Clinical studies with the human anti-idiotypic antibody 105AD7 have clearly shown that 791Tgp72 is a good target antigen for cell-mediated immunity. No antibody-related toxicity was observed in any of the 135 patients entered into phase I/II clinical trials of 105AD7, whereas both helper and cytotoxic T-cell responses were induced. The helper responses were exemplified by induction of interleukin-2 (1L-2), antigen-specific blastogenesis, and enhanced natural killer (NK) activity. Anti-tumor cytotoxicity was measured directly and was supported by activation of circulating CD8 cells. In this study, it is shown that a 100-mu g injection of 105AD7 was more effective than the 200-mu g dose.
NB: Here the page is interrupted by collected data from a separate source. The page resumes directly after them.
(** ** Bits *)

Lemma bits_devant_testbit b0 haut i :
  0 <= b0 < 64 -> 0 <= i < 64 ->
  Z.testbit (bits_devant b0 haut) i = if haut then i <=? b0 else b0 <=? i.
Proof.
  intros Hb Hi. unfold bits_devant. destruct haut.
  - destruct (Z.eqb_spec b0 63).
    + rewrite ones64_testbit by lia. destruct (Z.ltb_spec i 64), (Z.leb_spec i b0); lia || done.
    + rewrite Z.shiftl_mul_pow2 by lia.
      replace (1 * 2 ^ (b0 + 1) - 1) with (Z.ones (b0 + 1)) by (rewrite Z.ones_equiv; lia).
      rewrite Z.testbit_ones by lia.
      destruct (Z.leb_spec 0 i), (Z.ltb_spec i (b0 + 1)), (Z.leb_spec i b0); lia || done.
  - unfold u64_max at 2. rewrite Z.mod_pow2_bits_low, Z.shiftl_spec by lia.
    destruct (Z.leb_spec b0 i); [|by apply Z.testbit_neg_r; lia].
    rewrite ones64_testbit by lia. destruct (Z.ltb_spec (i - b0) 64); lia || done.
Qed.

Lemma bits_devant_mot b0 haut : 0 <= b0 < 64 -> 0 <= bits_devant b0 haut < u64_max.
Proof.
  intros Hb. unfold bits_devant. destruct haut; [|by apply Z.mod_pos_bound].
  destruct (b0 =? 63); [by unfold u64_max|].
  rewrite Z.shiftl_mul_pow2 by lia.
  assert (2 ^ (b0 + 1) <= 2 ^ 64) by (apply Z.pow_le_mono_r; lia).
  pose proof (Z.pow_pos_nonneg 2 (b0 + 1)). unfold u64_max. lia.
Qed.

Lemma mot_haut_nul x i : 0 <= x < u64_max -> 64 <= i -> Z.testbit x i = false.
Proof. intros Hx Hi. exact (proj2 (proj1 (mot_bits 64 x ltac:(lia)) Hx) i Hi). Qed.

Lemma bit_d_un_mot x : 0 <= x < u64_max -> x <> 0 -> exists i, 0 <= i < 64 /\ Z.testbit x i = true.
Proof.
  intros Hx Hn. exists (Z.log2 x). pose proof (Z.bit_log2 x ltac:(lia)) as Hb.
  split; [|done]. split; [apply Z.log2_nonneg|].
  apply Z.nle_gt. intros Hge. by rewrite mot_haut_nul in Hb.
Qed.

Lemma trailing_zeros_spec fuel v i j :
  Z.testbit v j = true -> i <= j < i + Z.of_nat fuel ->
  let r := trailing_zeros fuel v i in
  i <= r <= j /\ Z.testbit v r = true /\ forall q, i <= q < r -> Z.testbit v q = false.
Proof.
  intros Hj. revert i. induction fuel as [|fuel IH]; intros i Hi; simpl; [lia|].
  destruct (Z.testbit v i) eqn:E; [split_and!; lia || done|].
  assert (i <> j) by (intros ->; congruence).
  destruct (IH (i + 1)) as (H1 & H2 & H3); [lia|]. split_and!; try lia; try done.
  intros q Hq. destruct (decide (q = i)) as [->|]; [done|]. apply H3. lia.
Qed.

(** The chosen bit is set, and is the first in the direction of the walk. *)
Lemma bit_choisi_spec v haut :
  0 <= v < u64_max -> v <> 0 ->
  let r := bit_choisi v haut in
  0 <= r < 64 /\ Z.testbit v r = true
  /\ forall i, 0 <= i < 64 -> Z.testbit v i = true -> if haut then i <= r else r <= i.
Proof.
  intros Hv Hn. destruct (bit_d_un_mot v Hv Hn) as (j & Hj & Hbj). unfold bit_choisi.
  destruct haut.
  - pose proof (Z.bit_log2 v ltac:(lia)) as Hb.
    assert (Z.log2 v < 64) by (apply Z.nle_gt; intros ?; by rewrite mot_haut_nul in Hb).
    pose proof (Z.log2_nonneg v). split_and!; [lia..|done|]. intros i Hi Hbi.
    apply Z.nlt_ge. intros Hlt. by rewrite Z.bits_above_log2 in Hbi by lia.
  - destruct (trailing_zeros_spec 64 v 0 j Hbj ltac:(lia)) as (H1 & H2 & H3).
    cbv zeta. split_and!; [lia..|done|]. intros i Hi Hbi. apply Z.nlt_ge. intros Hlt.
    rewrite H3 in Hbi by lia. done.
Qed.

(** ** A band as a set of slots *)

Definition pres (b : BandeFile) (x : Z) : bool :=
  Z.testbit (aget (mots b) (x / 64)) (x mod 64).
Definition present (b : BandeFile) (x : Z) : Prop := 0 <= x < EMPLACEMENTS /\ pres b x = true.
Definition card (b : BandeFile) : Z :=
  Z.of_nat (length (filter (fun x => pres b x = true) (seqZ 0 EMPLACEMENTS))).

Record Sain (b : BandeFile) : Prop := {
  s_mots : length (mots b) = 16%nat;
  s_mot : Forall (fun w => 0 <= w < u64_max) (mots b);
  s_resume m : 0 <= m < 16 -> aget (mots b) m <> 0 -> Z.testbit (resume b) m = true;
  s_longueur : longueur b = card b
}.

Lemma sain_mot b m : Sain b -> 0 <= aget (mots b) m < u64_max.
Proof. intros HS. apply (aget_Forall (fun w => 0 <= w < u64_max)); [apply HS|done]. Qed.

Lemma emplacement_mot x : 0 <= x < EMPLACEMENTS -> 0 <= x / 64 < 16 /\ 0 <= x mod 64 < 64.
Proof.
  unfold EMPLACEMENTS. intros. pose proof (Z.div_mod x 64 ltac:(lia)).
  pose proof (Z.mod_pos_bound x 64 ltac:(lia)). lia.
Qed.

Lemma emplacement_eq x y : x / 64 = y / 64 -> x mod 64 = y mod 64 -> x = y.
Proof. intros H1 H2. rewrite (Z.div_mod x 64), (Z.div_mod y 64), H1, H2 by lia. done. Qed.

Lemma contient_pres b x : 0 <= x < EMPLACEMENTS -> contient b x = pres b x.
Proof.
  intros Hx. unfold contient, pres. rewrite (proj2 (Z.leb_gt _ _)) by lia.
  apply teste_bit_spec. by apply emplacement_mot.
Qed.

(** The word of slot [e] replaced by [w]. *)
Lemma pres_aset m e w x :
  length m = 16%nat -> 0 <= e < EMPLACEMENTS -> 0 <= x < EMPLACEMENTS ->
  Z.testbit (aget (aset m (e / 64) w) (x / 64)) (x mod 64) =
  if decide (x / 64 = e / 64) then Z.testbit w (x mod 64)
  else Z.testbit (aget m (x / 64)) (x mod 64).
Proof.
  intros Hl He Hx. pose proof (emplacement_mot e He). pose proof (emplacement_mot x Hx).
  destruct (decide (x / 64 = e / 64)) as [->|].
  - by rewrite aget_aset_eq by lia.
  - by rewrite aget_aset_ne by lia.
Qed.

(** ** Counting *)

Lemma card_ajoute (l : list Z) (P P' : Z -> bool) e :
  NoDup l -> e ∈ l -> P e = false -> (forall x, x ∈ l -> P' x = (x =? e) || P x) ->
  length (filter (fun x => P' x = true) l) = S (length (filter (fun x => P x = true) l)).
Proof.
  intros Hn He Hp HP.
  change (S (length (filter (fun x => P x = true) l)))
    with (length (e :: filter (fun x => P x = true) l)).
  apply Permutation_length, NoDup_Permutation.
  - by apply NoDup_filter.
  - constructor; [rewrite list_elem_of_filter, Hp; naive_solver|by apply NoDup_filter].
  - intros x. rewrite elem_of_cons, !list_elem_of_filter. split.
    + intros [H1 H2]. rewrite HP in H1 by done. apply orb_true_iff in H1 as [H1|H1]; bool_prop; auto.
    + intros [->|[H1 H2]]; (split; [rewrite HP by done; apply orb_true_iff|done]);
        rewrite ?Z.eqb_refl; auto.
Qed.

Lemma card_meme (l : list Z) (P P' : Z -> bool) :
  (forall x, x ∈ l -> P' x = P x) ->
  filter (fun x => P' x = true) l = filter (fun x => P x = true) l.
Proof.
  induction l as [|y l IH]; intros H; [done|]. rewrite !filter_cons, (H y) by by left.
  rewrite IH; [done|]. intros x Hx. apply H. by right.
Qed.

Lemma card_borne b : 0 <= card b <= EMPLACEMENTS.
Proof.
  unfold card. pose proof (length_filter (fun x => pres b x = true) (seqZ 0 EMPLACEMENTS)) as H.
  rewrite length_seqZ in H. unfold EMPLACEMENTS in *. lia.
Qed.

Lemma card_zero b : card b = 0 <-> forall x, ~ present b x.
Proof.
  unfold card, present. split.
  - intros H x [Hx Hp]. assert (x ∈ filter (fun x => pres b x = true) (seqZ 0 EMPLACEMENTS)) as Hin
      by (apply list_elem_of_filter; split; [done|apply elem_of_seqZ; lia]).
    destruct (filter _ _); [by apply not_elem_of_nil in Hin|simpl in H; lia].
  - intros H. destruct (filter _ _) as [|x l] eqn:E; [done|]. exfalso. apply (H x).
    assert (x ∈ filter (fun x => pres b x = true) (seqZ 0 EMPLACEMENTS)) as Hin
      by (rewrite E; by left).
    apply list_elem_of_filter in Hin as [? Hin]. apply elem_of_seqZ in Hin. split; [lia|done].
Qed.

(** ** Setting and clearing one bit *)

(** The effect of the two bitmap accesses on the slots, as a bare bitmap. *)
Definition nu (m : list Z) : BandeFile := mk_bande m 0 0 0 0.
Lemma card_nu b : card b = card (nu (mots b)).
Proof. done. Qed.

Lemma pose_ensemble m e :
  length m = 16%nat -> 0 <= e < EMPLACEMENTS ->
  let m' := aset m (e / 64) (pose_bit (aget m (e / 64)) (e mod 64)) in
  (forall x, 0 <= x < EMPLACEMENTS -> pres (nu m') x = (x =? e) || pres (nu m) x)
  /\ card (nu m') = card (nu m) + Z.b2z (negb (pres (nu m) e)).
Proof.
  intros Hl He m'. pose proof (emplacement_mot e He) as [Hm Hi].
  assert (forall x, 0 <= x < EMPLACEMENTS -> pres (nu m') x = (x =? e) || pres (nu m) x) as Hp.
  { intros x Hx. pose proof (emplacement_mot x Hx). unfold pres, nu, m'. simpl.
    rewrite pres_aset by done. destruct (decide (x / 64 = e / 64)) as [Ed|Hne].
    - rewrite pose_bit_testbit, Ed by lia. f_equal.
      destruct (Z.eqb_spec (x mod 64) (e mod 64)), (Z.eqb_spec x e) as [->|]; try done.
      by contradict n; apply emplacement_eq.
    - by destruct (Z.eqb_spec x e) as [->|]. }
  split; [done|]. unfold card. destruct (pres (nu m) e) eqn:E; cbn [negb Z.b2z].
  - rewrite Z.add_0_r. do 2 f_equal. apply card_meme. intros x Hx. apply elem_of_seqZ in Hx.
    rewrite Hp by lia. by destruct (Z.eqb_spec x e) as [->|]; simpl; rewrite ?E.
  - rewrite (card_ajoute _ (pres (nu m)) _ e); [lia|apply NoDup_seqZ|apply elem_of_seqZ; lia|done|].
    intros x Hx. apply elem_of_seqZ in Hx. apply Hp. lia.
Qed.

Lemma ote_ensemble m e :
  length m = 16%nat -> 0 <= e < EMPLACEMENTS ->
  let m' := aset m (e / 64) (ote_bit (aget m (e / 64)) (e mod 64)) in
  (forall x, 0 <= x < EMPLACEMENTS -> pres (nu m') x = negb (x =? e) && pres (nu m) x)
  /\ card (nu m') = card (nu m) - Z.b2z (pres (nu m) e).
Proof.
  intros Hl He m'. pose proof (emplacement_mot e He) as [Hm Hi].
  assert (forall x, 0 <= x < EMPLACEMENTS -> pres (nu m') x = negb (x =? e) && pres (nu m) x) as Hp.
  { intros x Hx. pose proof (emplacement_mot x Hx). unfold pres, nu, m'. simpl.
    rewrite pres_aset by done. destruct (decide (x / 64 = e / 64)) as [Ed|Hne].
    - rewrite ote_bit_testbit, Ed by lia. f_equal.
      destruct (Z.eqb_spec (x mod 64) (e mod 64)), (Z.eqb_spec x e) as [->|]; try done.
      by contradict n; apply emplacement_eq.
    - by destruct (Z.eqb_spec x e) as [->|]. }
  split; [done|]. unfold card. destruct (pres (nu m) e) eqn:E; cbn [negb Z.b2z].
  - rewrite (card_ajoute _ (pres (nu m')) (pres (nu m)) e);
      [lia|apply NoDup_seqZ|apply elem_of_seqZ; lia|rewrite Hp by lia; by rewrite Z.eqb_refl|].
    intros x Hx. apply elem_of_seqZ in Hx. rewrite Hp by lia.
    by destruct (Z.eqb_spec x e) as [->|].
  - rewrite Z.sub_0_r. do 2 f_equal. apply card_meme. intros x Hx. apply elem_of_seqZ in Hx.
    rewrite Hp by lia. by destruct (Z.eqb_spec x e) as [->|]; simpl; rewrite ?E.
Qed.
Enhanced IL-2 production was observed following 15/19 injections of 100 mu g of 105AD7 whereas only 4/11 injections of 200 mu g of 105AD7 induced responses (p <0.02). Similarly, time to progression was significantly (p <0.05) slower (median 6 m) in patients injected with 100 mu g than patients receiving the higher dose, suggesting that 100 mu g or lower may be the optimal dose. The standard dose for hepatitis vaccination is 10 mu g. In vitro blastogenesis assays on naive donors have shown that a dose of 105AD7, which is either too high or too low, fails to activate T cells. The optimal dose in vitro is 10 ng.